# Work order
In the data below, one line contains "intros Hr c" and a later one contains "destruct b; [by". Print both, with every line between them, exactly and alone.

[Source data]

(* ===== verification/HuddleOwnersSpec.v ===== *)
(** * Correctness of the huddle owner leases

    The invariants of the registry ([reg_ok]) and of the system around it ([sys_ok]), kept by
    every event, with the renewers whose entry an overlapping attach replaced set apart
    ([overwritten], which takes an [overlap]); leases that can never be live again ([gone]),
    over the table of leases that the Redis directory implements; and the theorems on
    renewers, shutdown and sharing. *)

From S2P Require Import Prelude Text Filter Gossip Membership Wire SessionDirectory LeaseTable HuddleDirectory HuddleOwners.

Open Scope string_scope.
Open Scope nat_scope.
Open Scope list_scope.

(** ** The invariant of the registry *)

(** The entry of a session and the task that renews its lease *)
Definition owned_by_entry (s : Uuid) (e : HuddleOwnerEntry) (t : HuddleLeaseRenewer) : Prop :=
  l_session_id (rn_lease t) = s ∧ rn_cancel t = cancel e ∧ rn_lost t = lost e ∧
  l_generation (rn_lease t) = e_generation e.

(** The loss signal is fired by a failed renewal, or by a release that finds the lease moved. *)
Definition lost_owner (p : Phase) : bool :=
  match p with
  | Renewing | Releasing true | Stopped true (Ok HReleased) | Stopped true (Err _) => false
  | Releasing false | Stopped false _ | Stopped true (Ok HNotOwner) => true
  | Panicked lost => lost
  end.

(** [P] says of which renewers, by their session and cancel token, the entry was replaced. *)
Record reg_ok (P : Uuid → Token → Prop) (r : HuddleOwnerRegistry) : Prop := {
  ok_minted x n : (x, n) ∈ cancelled r → (n < minted r)%N;
  ok_task_cancel i t : tasks r !! i = Some t →
    ∃ n, rn_cancel t = (ForCancel, n) ∧ (n < minted r)%N;
  ok_task_lost i t : tasks r !! i = Some t →
    ∃ n, rn_lost t = (ForLost, n) ∧ (n < minted r)%N;
  ok_cancel_inj i j t u : tasks r !! i = Some t → tasks r !! j = Some u →
    rn_cancel t = rn_cancel u → i = j;
  ok_lost_inj i j t u : tasks r !! i = Some t → tasks r !! j = Some u →
    rn_lost t = rn_lost u → i = j;
  ok_entry s e : entries r !! s = Some e →
    (cancel e ∉ cancelled r) ∧ (draining e).1 = ForDrain ∧ ((draining e).2 < minted r)%N ∧
    ∃ i t, tasks r !! i = Some t ∧ owned_by_entry s e t;
  ok_task i t : tasks r !! i = Some t → rn_cancel t ∉ cancelled r →
    P (l_session_id (rn_lease t)) (rn_cancel t) ∨ ∃ e, entries r !! l_session_id (rn_lease t) = Some e ∧
      owned_by_entry (l_session_id (rn_lease t)) e t;
  ok_loss i t : tasks r !! i = Some t → (rn_lost t ∈ cancelled r) ↔ lost_owner (rn_phase t) = true
}.

Arguments ok_minted {P} r _ x n _.
Arguments ok_task_cancel {P} r _ i t _.
Arguments ok_task_lost {P} r _ i t _.
Arguments ok_cancel_inj {P} r _ i j t u _ _ _.
Arguments ok_lost_inj {P} r _ i j t u _ _ _.
Arguments ok_entry {P} r _ s e _.
Arguments ok_task {P} r _ i t _ _.
Arguments ok_loss {P} r _ i t _.

Lemma reg_ok_weaken (P Q : Uuid → Token → Prop) (r : HuddleOwnerRegistry) :
  (∀ s c, P s c → Q s c) → reg_ok P r → reg_ok Q r.
Proof. intros HPQ []. split; eauto. naive_solver. Qed.

(** The renewer whose entry an insert replaces *)
Definition replaced (s : Uuid) (r : HuddleOwnerRegistry) (c : Token) : Prop :=
  ∃ e, entries r !! s = Some e ∧ cancel e = c.

Lemma drain_tokens_ok (e : HuddleOwnerEntry) :
  cancel e ∈ drain_tokens e ∧ ∀ x, x ∈ drain_tokens e → x = cancel e ∨ x = draining e.
Proof. unfold drain_tokens. set_solver. Qed.

Section registry.
Context {P : Uuid → Token → Prop}.

Lemma registry_new_ok : reg_ok P registry_new.
Proof. split; simpl; set_solver. Qed.

Lemma cancel_drain_ok (n : N) (r : HuddleOwnerRegistry) :
  reg_ok P r → (n < minted r)%N → reg_ok P (cancel_tokens {[(ForDrain, n)]} r).
Proof.
  intros Hr Hn. split; simpl; intros; eauto using ok_task_cancel, ok_task_lost, ok_cancel_inj, ok_lost_inj.
  - rewrite elem_of_union, elem_of_singleton in *. destruct H as [[= -> ->]|?]; [done|].
    by eapply ok_minted.
  - destruct (ok_entry _ Hr _ _ H) as (Hc & Hd & Hm & i & t & Ht & Ho).
    destruct (ok_task_cancel _ Hr _ _ Ht) as (k & Hk & _). destruct Ho as (Hs & Hec & Ho).
    split_and!; try done; [|by exists i, t]. rewrite <- Hec, Hk in *. set_solver.
  - apply (ok_task _ Hr i); [done|set_solver].
  - rewrite <- (ok_loss _ Hr i t) by done. destruct (ok_task_lost _ Hr _ _ H) as (k & -> & _).
    set_solver.
Qed.

Lemma mint_ok (x : Role) (r : HuddleOwnerRegistry) : reg_ok P r → reg_ok P (mint x r).1.
Proof.
  intros Hr. split; simpl; intros; eauto 6 using ok_cancel_inj, ok_lost_inj, ok_task, ok_loss.
  - pose proof (ok_minted _ Hr _ _ H). lia.
  - destruct (ok_task_cancel _ Hr _ _ H) as (k & ? & ?). exists k. split; [done|lia].
  - destruct (ok_task_lost _ Hr _ _ H) as (k & ? & ?). exists k. split; [done|lia].
  - destruct (ok_entry _ Hr _ _ H) as (? & ? & ? & ?). split_and!; try done. lia.
Qed.

(** What a new task looks like in the list of tasks *)
Lemma lookup_snoc_task (ts : list HuddleLeaseRenewer) (t u : HuddleLeaseRenewer) (i : nat) :
  (ts ++ [t]) !! i = Some u ↔ ts !! i = Some u ∨ (i = length ts ∧ u = t).
Proof.
  rewrite lookup_app_Some. split.
  - intros [?|[Hi Hu]]; [by left|]. right. apply list_lookup_singleton_Some in Hu as [? ->].
    split; [lia|done].
  - intros [?|[-> ->]]; [by left|]. right. split; [lia|]. by rewrite Nat.sub_diag.
Qed.

Lemma fresh_cancel (r : HuddleOwnerRegistry) (i : nat) (t : HuddleLeaseRenewer) (n : N) :
  reg_ok P r → tasks r !! i = Some t → (minted r ≤ n)%N → rn_cancel t ≠ (ForCancel, n).
Proof. intros Hr Ht Hn. destruct (ok_task_cancel _ Hr _ _ Ht) as (k & -> & ?). intros [= ->]. lia. Qed.

Lemma fresh_lost (r : HuddleOwnerRegistry) (i : nat) (t : HuddleLeaseRenewer) (n : N) :
  reg_ok P r → tasks r !! i = Some t → (minted r ≤ n)%N → rn_lost t ≠ (ForLost, n).
Proof. intros Hr Ht Hn. destruct (ok_task_lost _ Hr _ _ Ht) as (k & -> & ?). intros [= ->]. lia. Qed.

Lemma fresh_token (r : HuddleOwnerRegistry) (x : Role) (n : N) :
  reg_ok P r → (minted r ≤ n)%N → (x, n) ∉ cancelled r.
Proof. intros Hr Hn Hin. pose proof (ok_minted _ Hr _ _ Hin). lia. Qed.

(** A registry with one more task, whose tokens are new; [es] and [ts] say whether an entry
    or a cancelled token goes with it. *)
Lemma new_task_ok (r : HuddleOwnerRegistry) (l : HuddleLease) (b : bool) :
  reg_ok P r →
  let c := (ForCancel, minted r) in
  let lo := (ForLost, minted r + 1)%N in
  let d := (ForDrain, minted r + 2)%N in
  let e := {| lost := lo; draining := d; cancel := c; e_generation := l_generation l |} in
  reg_ok (λ s x, P s x ∨ (b = false ∧ s = l_session_id l ∧ replaced s r x))
         {| entries := if b then entries r else <[l_session_id l := e]> (entries r);
            is_draining := is_draining r;
            minted := (minted r + if b then 2 else 3)%N;
            cancelled := if b then {[c]} ∪ cancelled r else cancelled r;
            tasks := tasks r ++ [{| rn_lease := l; rn_cancel := c; rn_lost := lo;
                                    rn_phase := Renewing |}] |}.
Proof.
  intros Hr c lo d e. set (t0 := Build_HuddleLeaseRenewer _ _ _ _).
  assert ((lo ∉ cancelled r) ∧ c ∉ cancelled r) as [Hlo Hc].
  { split; apply fresh_token; (done || lia). }
  assert (∀ i t, tasks r !! i = Some t → rn_cancel t ≠ c ∧ rn_lost t ≠ lo) as Hfresh.
  { intros i t Ht. split; [eapply fresh_cancel|eapply fresh_lost]; eauto; lia. }
  assert (∀ x, (x ∈ if b then {[c]} ∪ cancelled r else cancelled r) ↔
            (b = true ∧ x = c) ∨ x ∈ cancelled r) as Hin by (intros x; destruct b; set_solver).
  split; cbn [entries minted cancelled tasks].
  - intros x n [[_ [= -> ->]]|Hx]%Hin; [destruct b; lia|]. pose proof (ok_minted _ Hr _ _ Hx).
    destruct b; lia.
  - intros i t [Ht|[_ ->]]%lookup_snoc_task.
    + destruct (ok_task_cancel _ Hr _ _ Ht) as (k & ? & ?). exists k. split; [done|destruct b; lia].
    + eexists. split; [done|destruct b; lia].
  - intros i t [Ht|[_ ->]]%lookup_snoc_task.
    + destruct (ok_task_lost _ Hr _ _ Ht) as (k & ? & ?). exists k. split; [done|destruct b; lia].
    + eexists. split; [done|destruct b; lia].
  - intros i j t u [Ht|[-> ->]]%lookup_snoc_task [Hu|[-> ->]]%lookup_snoc_task Heq; try done.
    + by eapply ok_cancel_inj.
    + by destruct (Hfresh _ _ Ht).
    + by destruct (Hfresh _ _ Hu).
  - intros i j t u [Ht|[-> ->]]%lookup_snoc_task [Hu|[-> ->]]%lookup_snoc_task Heq; try done.
    + by eapply ok_lost_inj.
    + by destruct (Hfresh _ _ Ht).
    + by destruct (Hfresh _ _ Hu).
  - intros s e' He.
    assert (entries r !! s = Some e' ∨ (b = false ∧ s = l_session_id l ∧ e' = e)) as [He'|(-> & -> & ->)].
    { destruct b; [by left|]. apply lookup_insert_Some in He as [[<- <-]|[_ ?]]; auto. }
    + destruct (ok_entry _ Hr _ _ He') as (Hn & Hd & Hm & i & t & Ht & Ho).
      split_and!; [|done|destruct b; lia|].
      * intros [[_ Heq]|?]%Hin; [|done]. destruct Ho as (_ & Ho & _).
        apply (proj1 (Hfresh _ _ Ht)). congruence.
      * exists i, t. split; [|done]. apply lookup_snoc_task. by left.
    + simpl. split_and!; [done|done|lia|]. exists (length (tasks r)), t0. split; [|done].
      apply lookup_snoc_task. by right.
  - intros i t [Ht|[-> ->]]%lookup_snoc_task Hn.
    + destruct (ok_task _ Hr _ _ Ht) as [?|(e' & He & Ho)]; [intros ?; apply Hn, Hin; by right|auto|].
      destruct b; [right; by exists e'|].
      destruct (decide (l_session_id (rn_lease t) = l_session_id l)) as [Heq|].
      * left. right. split_and!; [done..|]. exists e'. split; [done|]. by destruct Ho as (_ & -> & _).
      * right. exists e'. split; [|done]. by apply lookup_insert_Some; right.
    + destruct b; [exfalso; apply Hn, Hin; by left|]. right. exists e. split; [|done].
      by rewrite lookup_insert_eq.
  - intros i t [Ht|[-> ->]]%lookup_snoc_task.
    + rewrite <- (ok_loss _ Hr i t) by done. rewrite Hin. split; [|by right].
      intros [[_ Heq]|?]; [|done]. destruct (ok_task_lost _ Hr _ _ Ht) as (k & Hk & _). by rewrite Hk in Heq.
    + simpl. rewrite Hin. split; [|done]. by intros [[_ ?]|?].
Qed.

Lemma throw_away_ok (l : HuddleLease) (r : HuddleOwnerRegistry) :
  reg_ok P r → reg_ok P (throw_away l r).
Proof.
  intros Hr. pose proof (new_task_ok r l true Hr) as Hn. simpl in Hn.
  apply (reg_ok_weaken _ P) in Hn; [|by intros s c [?|[? _]]].
  unfold throw_away. simpl. unfold set_tasks. simpl.
  replace (minted r + 1 + 1)%N with (minted r + 2)%N by lia. done.
Qed.

Lemma attach_refused_ok (l : HuddleLease) (r : HuddleOwnerRegistry) :
  reg_ok P r → reg_ok P (attach_refused l r).1.
Proof.
  intros Hr. unfold attach_refused. pose proof (throw_away_ok l r Hr) as Ht.
  pose proof (mint_ok ForDrain _ Ht) as Hm. cbn [mint fst snd].
  apply (mint_ok ForLost), cancel_drain_ok; [done|]. simpl. lia.
Qed.

Lemma attach_insert_ok (s : Uuid) (l : HuddleLease) (r : HuddleOwnerRegistry) :
  reg_ok P r → l_session_id l = s →
  let '(r', e) := attach_insert s l r in
  reg_ok (λ s' c, P s' c ∨ (s' = s ∧ replaced s' r c)) r' ∧ entries r' = <[s := e]> (entries r) ∧ is_draining r' = is_draining r ∧
  cancelled r' = cancelled r ∧
  tasks r' = tasks r ++ [{| rn_lease := l; rn_cancel := cancel e; rn_lost := lost e;
                            rn_phase := Renewing |}] ∧ e_generation e = l_generation l.
Proof.
  intros Hr <-. pose proof (new_task_ok r l false Hr) as Hn. simpl in Hn.
  apply (reg_ok_weaken _ (λ s c, P s c ∨ (s = l_session_id l ∧ replaced s r c))) in Hn; [|naive_solver].
  unfold attach_insert, set_entries. simpl. split_and!; try done.
  replace (minted r + 1 + 1 + 1)%N with (minted r + 3)%N by lia.
  replace (minted r + 1 + 1)%N with (minted r + 2)%N by lia. done.
Qed.

(** Two entries, or an entry and a task, that share a cancel token are the same. *)
Lemma entry_cancel_inj (r : HuddleOwnerRegistry) (s s' : Uuid) (e e' : HuddleOwnerEntry) :
  reg_ok P r → entries r !! s = Some e → entries r !! s' = Some e' → cancel e = cancel e' → s = s'.
Proof.
  intros Hr He He' Heq. destruct (ok_entry _ Hr _ _ He) as (_ & _ & _ & i & t & Ht & Hs & Hc & _).
  destruct (ok_entry _ Hr _ _ He') as (_ & _ & _ & j & u & Hu & Hs' & Hc' & _).
  assert (i = j) as -> by (eapply (ok_cancel_inj _ Hr); [done..|congruence]). congruence.
Qed.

# Completed task
  intros Hr c lo d e. set (t0 := Build_HuddleLeaseRenewer _ _ _ _).
  assert ((lo ∉ cancelled r) ∧ c ∉ cancelled r) as [Hlo Hc].
  { split; apply fresh_token; (done || lia). }
  assert (∀ i t, tasks r !! i = Some t → rn_cancel t ≠ c ∧ rn_lost t ≠ lo) as Hfresh.
  { intros i t Ht. split; [eapply fresh_cancel|eapply fresh_lost]; eauto; lia. }
  assert (∀ x, (x ∈ if b then {[c]} ∪ cancelled r else cancelled r) ↔
            (b = true ∧ x = c) ∨ x ∈ cancelled r) as Hin by (intros x; destruct b; set_solver).
  split; cbn [entries minted cancelled tasks].
  - intros x n [[_ [= -> ->]]|Hx]%Hin; [destruct b; lia|]. pose proof (ok_minted _ Hr _ _ Hx).
    destruct b; lia.
  - intros i t [Ht|[_ ->]]%lookup_snoc_task.
    + destruct (ok_task_cancel _ Hr _ _ Ht) as (k & ? & ?). exists k. split; [done|destruct b; lia].
    + eexists. split; [done|destruct b; lia].
  - intros i t [Ht|[_ ->]]%lookup_snoc_task.
    + destruct (ok_task_lost _ Hr _ _ Ht) as (k & ? & ?). exists k. split; [done|destruct b; lia].
    + eexists. split; [done|destruct b; lia].
  - intros i j t u [Ht|[-> ->]]%lookup_snoc_task [Hu|[-> ->]]%lookup_snoc_task Heq; try done.
    + by eapply ok_cancel_inj.
    + by destruct (Hfresh _ _ Ht).
    + by destruct (Hfresh _ _ Hu).
  - intros i j t u [Ht|[-> ->]]%lookup_snoc_task [Hu|[-> ->]]%lookup_snoc_task Heq; try done.
    + by eapply ok_lost_inj.
    + by destruct (Hfresh _ _ Ht).
    + by destruct (Hfresh _ _ Hu).
  - intros s e' He.
    assert (entries r !! s = Some e' ∨ (b = false ∧ s = l_session_id l ∧ e' = e)) as [He'|(-> & -> & ->)].
    { destruct b; [by left|]. apply lookup_insert_Some in He as [[<- <-]|[_ ?]]; auto. }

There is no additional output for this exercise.